Summary information and primary citation
- PDB-id
- 6thn; SNAP-derived features in text and JSON formats;
DNAproDB
- Class
- virus
- Method
- cryo-EM (2.6 Å)
- Summary
- Multiple genomic RNA-coat protein contacts play vital roles in the assembly of infectious enterovirus-e symmetry expansion+2fold focused classification
- Reference
- Chandler-Bostock R, Mata CP, Bingham RJ, Dykeman EC, Meng B, Tuthill TJ, Rowlands DJ, Ranson NA, Twarock R, Stockley PG (2020): "Assembly of infectious enteroviruses depends on multiple, conserved genomic RNA-coat protein contacts." Plos Pathog., 16, e1009146. doi: 10.1371/journal.ppat.1009146.
- Abstract
- Picornaviruses are important viral pathogens, but despite extensive study, the assembly process of their infectious virions is still incompletely understood, preventing the development of anti-viral strategies targeting this essential part of the life cycle. We report the identification, via RNA SELEX and bioinformatics, of multiple RNA sites across the genome of a typical enterovirus, enterovirus-E (EV-E), that each have affinity for the cognate viral capsid protein (CP) capsomer.
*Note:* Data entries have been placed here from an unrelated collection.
Lemma normalizeStyleUrls_lookup (m : gmap string Style) (k : string) :
  normalizeStyleUrls m !! k = (λ v, normalizeStyle (Some v)) <$> m !! k.
Proof.
  unfold normalizeStyleUrls.
  rewrite (foldl_assign_lookup (λ key, normalizeStyle (m !! key))).
  destruct (decide (k ∈ Object_keys m)) as [Hin|Hin].
  - apply elem_of_Object_keys in Hin as [v Hv]. by rewrite Hv.
  - destruct (m !! k) as [v|] eqn:Hv; [|done].
    exfalso. apply Hin, elem_of_Object_keys. by exists v.
Qed.

Lemma normalizeExtension_lookup (config : Config) (m : gmap string (list string)) (k : string) :
  normalizeExtension config m !! k = fmap (useCss config) <$> m !! k.
Proof.
  unfold normalizeExtension.
  rewrite (foldl_assign_lookup (λ key, useCss config <$> default [] (m !! key))).
  destruct (decide (k ∈ Object_keys m)) as [Hin|Hin].
  - apply elem_of_Object_keys in Hin as [v Hv]. by rewrite Hv.
  - destruct (m !! k) as [v|] eqn:Hv; [|done].
    exfalso. apply Hin, elem_of_Object_keys. by exists v.
Qed.

(** ** Lists of diagnostics *)

Lemma alter_last {A} (f : A → A) (l : list A) (d : A) :
  alter f (length l) (l ++ [d]) = l ++ [f d].
Proof.
  replace (length l) with (length l + 0)%nat by lia.
  by rewrite alter_app_r.
Qed.

(** Runs the monadic steps of a branch of the validator. *)
Ltac run_eff :=
  repeat (unfold mbind, Eff_bind, mret, Eff_ret, buildError, set_messageText,
            augmentDiagnosticWithNode, lift;
          cbn beta iota;
          rewrite ?alter_last; cbn [level messageText node]).

(** ** Properties of the validator *)
Section ValidatorProperties.

Context `{Imports}.

Lemma validateComponent_extends config typeChecker componentOptions cmpNode
    componentDecorator diagnostics c :
  extendNode cmpNode = Some c →
  validateComponent config typeChecker componentOptions cmpNode componentDecorator
    diagnostics
  = (Normal false, diagnostics ++ [error Message.extends (Some (heritage_node c))]).
Proof.
  unfold validateComponent. intros ->. by run_eff.
Qed.
(** * School sport booking application: model and properties

    A shallow embedding of [app.py]: the timetable generator
    ([get_day_periods]), grade normalisation ([normalize_grade_input]), the
    SQLite tables with their constraints, the student and booking helpers,
    the web handlers that change the tables, the booking page, the
    availability check and the admin session.

    Conventions.
    - Text is ASCII: the [str] methods used by the program ([strip], [lower],
      [upper], [title], [isdigit], [int], the [\d] class of [re]) are
      modelled as they act on ASCII characters; a property that fails
      outside ASCII carries [Py.is_ascii] as a hypothesis.
    - Python's [int] is [Z]; [int] of a text and [str] of a number raise
      [ValueError] beyond 4300 digits, as CPython does by default. What
      reaches a table are period numbers, ids and counters, all within
      SQLite's INTEGER range ([sqlite_integer]); minutes of a day are [Z].
    - A table is the list of its rows in rowid order, next to the
      AUTOINCREMENT counter of the table; the [settings] table, whose key
      is its primary key, is a finite map.
    - The clock and the spreadsheet file are not part of the database: what
      the program reads from them is an explicit argument ([env]). *)

From Stdlib Require Import ZArith List Bool Ascii String Lia.
From stdpp Require Import base option list gmap strings pretty.

Open Scope string_scope.
Open Scope Z_scope.
Open Scope list_scope.

(** ** Fragments of the Python library used by the program *)

Module Py.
Many of these sites are evolutionarily conserved across known EV-E variants, suggesting they play essential functional roles. Cryo-electron microscopy was used to reconstruct the EV-E particle at ~2.2 Å resolution, revealing extensive density for the genomic RNA. Relaxing the imposed symmetry within the reconstructed particles reveals multiple RNA-CP contacts, a first for any picornavirus. Conservative mutagenesis of the individual RNA-contacting amino acid side chains in EV-E, many of which are conserved across the enterovirus family including poliovirus, is lethal but does not interfere with replication or translation. Anti-EV-E and anti-poliovirus aptamers share sequence similarities with sites distributed across the poliovirus genome. These data are consistent with the hypothesis that these RNA-CP contacts are RNA Packaging Signals (PSs) that play vital roles in assembly and suggest that the RNA PSs are evolutionarily conserved between pathogens within the family, augmenting the current protein-only assembly paradigm for this family of viruses.